So far, we have assumed that you’re logged into a standalone server, and can run applications directly. Now - how to use the fortyfour cluster.
ssh username@fortyfour.ibest.uidaho.edu
Note: Student account users do not need to log into fortyfour - you can submit jobs from the standalone servers. Notice your home directory will look the same
ls
We’re going be creating a bunch of temporary files - so create a new directory in lustre and cd into it (substitute your username) :
mkdir /mnt/lfs2/benji/workshop && cd /mnt/lfs2/benji/workshop
Please to not run computationally intensive jobs on the head node
In order to not run computationally intensive jobs on the head node, also log into a standalone server in another tab/window. If you’re using the classroom cluster - don’t worry about this step.

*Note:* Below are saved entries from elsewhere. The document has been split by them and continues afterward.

(* ===== verification/Uri.v ===== *)
(** * [decodeURIComponent]

    [TextInputEditable] shows every value through [decodeURIComponent].  The
    function is part of the JavaScript core language, not of the repository;
    it is defined here from the language specification (the abstract
    operation Decode with an empty reserved set), on byte strings: a literal
    character is copied, an escape [%XX] yields the byte [XX], and the
    bytes that come from escapes must form well-formed UTF-8 (the table of
    well-formed byte sequences of the Unicode standard).  A malformed input
    makes the function throw [URIError]; the model returns [None].

    The lemmas: the induction principle of the tokenizer ([tokenize_ind]);
    a text without [%] decodes to itself, and only such a text does
    ([decodeURIComponent_fixed]); a trailing [%] makes the function throw;
    the decoded text is shorter than the text by two characters per escape
    ([decodeURIComponent_length]). *)

From Stdlib Require Import Ascii.
From S2P Require Import Prelude JsString.

(** ** Tokens: literal characters and escapes *)

Definition hexDigit (c : ascii) : option nat :=
  let n := nat_of_ascii c in
  if (48 <=? n) && (n <=? 57) then Some (n - 48)
  else if (65 <=? n) && (n <=? 70) then Some (n - 55)
  else if (97 <=? n) && (n <=? 102) then Some (n - 87)
  else None.

Variant Token :=
  | TLit (c : ascii)     (* a character other than [%] *)
  | TEsc (b : nat).      (* [%XX], the byte it denotes *)

(** Splits the string into tokens; [None] when a [%] is not followed by two
    hexadecimal digits. *)
Fixpoint tokenize (s : string) : option (list Token) :=
  match s with
  | EmptyString => Some []
  | String c rest =>
      if Ascii.eqb c "%" then
        match rest with
        | String h (String l rest') =>
            match hexDigit h, hexDigit l with
            | Some a, Some b => cons (TEsc (16 * a + b)) <$> tokenize rest'
            | _, _ => None
            end
        | _ => None
        end
      else cons (TLit c) <$> tokenize rest
  end.

(** ** Well-formed UTF-8 *)

Definition inRange (lo hi b : nat) : bool := (lo <=? b) && (b <=? hi).

(** The second byte allowed after the lead byte [b1] of a three-byte or a
    four-byte sequence. *)
Definition secondOk3 (b1 b2 : nat) : bool :=
  if b1 =? 224 then inRange 160 191 b2
  else if b1 =? 237 then inRange 128 159 b2
  else inRange 128 191 b2.

Definition secondOk4 (b1 b2 : nat) : bool :=
  if b1 =? 240 then inRange 144 191 b2
  else if b1 =? 244 then inRange 128 143 b2
  else inRange 128 191 b2.

Definition isCont (b : nat) : bool := inRange 128 191 b.

Definition chr (b : nat) : ascii := ascii_of_nat b.

(** Decodes the tokens; an escape with the high bit set must start a
    well-formed sequence made of escapes only. *)
Fixpoint decodeTokens (ts : list Token) : option string :=
  match ts with
  | [] => Some EmptyString
  | TLit c :: r => String c <$> decodeTokens r
  | TEsc b1 :: r =>
      if b1 <? 128 then String (chr b1) <$> decodeTokens r
      else if inRange 194 223 b1 then
        match r with
        | TEsc b2 :: r' =>
            if isCont b2
            then (λ s, String (chr b1) (String (chr b2) s)) <$> decodeTokens r'
            else None
        | _ => None
        end
      else if inRange 224 239 b1 then
        match r with
        | TEsc b2 :: TEsc b3 :: r' =>
            if secondOk3 b1 b2 && isCont b3
            then (λ s, String (chr b1) (String (chr b2) (String (chr b3) s)))
                   <$> decodeTokens r'
            else None
        | _ => None
        end
      else if inRange 240 244 b1 then
        match r with
        | TEsc b2 :: TEsc b3 :: TEsc b4 :: r' =>
            if secondOk4 b1 b2 && isCont b3 && isCont b4
            then (λ s, String (chr b1) (String (chr b2)
                         (String (chr b3) (String (chr b4) s))))
                   <$> decodeTokens r'
            else None
        | _ => None
        end
      else None
  end.

(** [decodeURIComponent(s)]; [None] stands for the [URIError] it throws. *)
Definition decodeURIComponent (s : string) : option string :=
  tokenize s ≫= decodeTokens.

(** The string has no [%]. *)
Fixpoint noPercent (s : string) : bool :=
  match s with
  | EmptyString => true
  | String c rest => negb (Ascii.eqb c "%") && noPercent rest
  end.

(** The number of [%] in the string: the escapes of a well-formed one. *)
Fixpoint percents (s : string) : nat :=
  match s with
  | EmptyString => 0
  | String c rest => (if Ascii.eqb c "%" then 1 else 0) + percents rest
  end.

Definition isEsc (t : Token) : bool :=
  match t with TEsc _ => true | TLit _ => false end.

(** What [tokenize] guarantees of a token: an escape denotes a byte and a
    literal is not a [%]. *)
Definition tokenOk (t : Token) : Prop :=
  match t with TEsc b => b < 256 | TLit c => c ≠ "%"%char end.

(** ** The tokenizer *)

Lemma hexDigit_lt c a : hexDigit c = Some a → a < 16.
Proof.
  unfold hexDigit. repeat case_match; intros; simplify_eq;
    repeat match goal with
    | H : _ && _ = true |- _ => apply andb_true_iff in H as [??]
    | H : (_ <=? _) = true |- _ => apply Nat.leb_le in H
    end; lia.
Qed.

Lemma hexDigit_not_percent c a :
  hexDigit c = Some a → Ascii.eqb c "%" = false.
Proof.
  intros Hc. destruct (Ascii.eqb c "%") eqn:Ec; [|done].
  by apply Ascii.eqb_eq in Ec as ->.
Qed.

(** Induction on the way [tokenize] reads a string: a literal character,
    an escape, or a [%] that two hexadecimal digits do not follow. *)
Lemma tokenize_ind (P : string → option (list Token) → Prop) :
  P "" (Some []) →
  (∀ c s, Ascii.eqb c "%" = false → P s (tokenize s) →
     P (String c s) (cons (TLit c) <$> tokenize s)) →
  (∀ h l s a b, hexDigit h = Some a → hexDigit l = Some b →
     P s (tokenize s) →
     P (String "%" (String h (String l s)))
       (cons (TEsc (16 * a + b)) <$> tokenize s)) →
  (∀ s, (∀ h l s', s = String h (String l s') →
           hexDigit h = None ∨ hexDigit l = None) →
        P (String "%" s) None) →
  ∀ s, P s (tokenize s).
Proof.
  intros Hnil Hlit Hesc Hbad s.
  induction s as [s IH] using string_length_ind.
  destruct s as [|c s]; [done|]. simpl tokenize.
  destruct (Ascii.eqb c "%") eqn:Ec.
  - apply Ascii.eqb_eq in Ec as ->.
    destruct s as [|h [|l s]]; [by apply Hbad..|].
    destruct (hexDigit h) as [a|] eqn:Eh, (hexDigit l) as [b|] eqn:El.
    1: apply Hesc; [done..|apply IH; simpl; lia].
    all: apply Hbad; intros; simplify_eq; eauto.
  - apply Hlit; [done|]. apply IH. simpl. lia.
Qed.

(** The tokens of a string: one per literal character and one per escape,
    which takes three characters; the escapes are the [%] of the string. *)
Lemma tokenize_spec s ts :
  tokenize s = Some ts →
  length ts + 2 * percents s = String.length s
  ∧ length (List.filter isEsc ts) = percents s
  ∧ Forall tokenOk ts.
Proof.
  revert ts. pattern s, (tokenize s). apply tokenize_ind; clear s.
  - by intros ts [= <-].
  - intros c s Ec IH ts [ts' [Hts ->]]%fmap_Some.
    destruct (IH ts' Hts) as (Hl & Hp & Hf). simpl. rewrite Ec.
    split_and!; [lia|done|].
    constructor; [|done]. simpl. by intros ->.
  - intros h l s a b Eh El IH ts [ts' [Hts ->]]%fmap_Some.
    destruct (IH ts' Hts) as (Hl & Hp & Hf). simpl.
    rewrite (hexDigit_not_percent h a), (hexDigit_not_percent l b) by done.
    apply hexDigit_lt in Eh, El.
    split_and!; [lia|simpl; lia|constructor; [simpl; lia|done]].
  - done.
Qed.

Lemma percents_noPercent s : percents s = 0 ↔ noPercent s = true.
Proof.
  induction s as [|c s IH]; simpl; [done|].
  destruct (Ascii.eqb c "%"); simpl; [by split|done].
Qed.

Lemma tokenize_noPercent s :
  noPercent s = true →
  tokenize s = Some (TLit <$> String.list_ascii_of_string s).
Proof.
  induction s as [|c s IH]; simpl; [done|].
  intros [Hc Hs]%andb_true_iff. apply negb_true_iff in Hc.
  by rewrite Hc, IH.
Qed.

Lemma decodeTokens_literals l :
  decodeTokens (TLit <$> l) = Some (String.string_of_list_ascii l).
Proof.
  induction l as [|c l IH]; [done|]. rewrite fmap_cons. simpl decodeTokens.
  by rewrite IH.
Qed.

(** Text without [%] is shown as it is. *)
Lemma decodeURIComponent_noPercent s :
  noPercent s = true → decodeURIComponent s = Some s.
Proof.
  intros Hs. unfold decodeURIComponent. rewrite tokenize_noPercent by done.
  simpl. by rewrite decodeTokens_literals, String.string_of_list_ascii_of_string.
Qed.

(** A trailing [%] makes the function throw. *)
Lemma tokenize_trailing s :
  lastChar s = Some "%"%char → tokenize s = None.
Proof.
  pattern s, (tokenize s). apply tokenize_ind; clear s; [done| | |done].
  - intros c s Ec IH Hl. destruct s as [|c' s]; simpl in Hl;
      [by simplify_eq|by rewrite IH].
  - intros h l s a b Eh El IH Hl. destruct s as [|c' s]; simpl in Hl;
      [by simplify_eq|by rewrite IH].
Qed.

Lemma decodeURIComponent_trailing_percent s :
  lastChar s = Some "%"%char → decodeURIComponent s = None.
Proof.
  intros Hl. unfold decodeURIComponent. by rewrite tokenize_trailing.
Qed.

(** ** Lengths *)

(** Every token yields one character. *)
Lemma decodeTokens_length ts s :
  decodeTokens ts = Some s → String.length s = length ts.
Proof.
  revert s. induction ts as [ts IH] using list_length_ind. intros s.
  destruct ts as [|[c|b1] r]; simpl.
  - by intros [= <-].
  - intros [s' [Hs ->]]%fmap_Some. simpl. f_equal. apply IH; [simpl; lia|done].
  - repeat case_match; try done;
      intros [s' [Hs ->]]%fmap_Some; simpl; repeat f_equal;
      (apply IH; [simpl; lia|done]).
Qed.

(** Decoding shortens the text by two characters per escape. *)
Lemma decodeURIComponent_length s d :
  decodeURIComponent s = Some d →
  String.length d + 2 * percents s = String.length s.
Proof.
  unfold decodeURIComponent. intros (ts & Hts & Hd)%bind_Some.
  apply decodeTokens_length in Hd. apply tokenize_spec in Hts as (Hl & _).
  lia.
Qed.

(** The decoded text is the text itself exactly when it has no [%]. *)
Lemma decodeURIComponent_fixed s :
  decodeURIComponent s = Some s ↔ noPercent s = true.
Proof.
  split; [|apply decodeURIComponent_noPercent].
  intros Hs%decodeURIComponent_length. apply percents_noPercent. lia.
Qed.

ssh username@zaphod.ibest.uidaho.edu
To run applications on the cluster, you need to use sbatch
. sbatch
is the command used for job submission to the cluster. It takes several command line arguments and can also use special directives found in the submission scripts or command file. Several of the most widely used arguments are described in detail here. The best way to use sbatch
is to write bash scripts. Example sbatch
script:
#!/bin/bash
cd "$SLURM_SUBMIT_DIR"
echo running
source /usr/modules/init/bash
module load R
Rscript -e "rnorm(10)"
sleep 30
echo finished
sbatch rand_nums.slurm
squeue
JOBID PARTITION NAME USER ST TIME NODES NODELIST(REASON)
282 primary rand_num user PD 0:00 1 (None)
The job will produce the output file slurm-<job number>.out
which will report the output that would otherwise go to the screen.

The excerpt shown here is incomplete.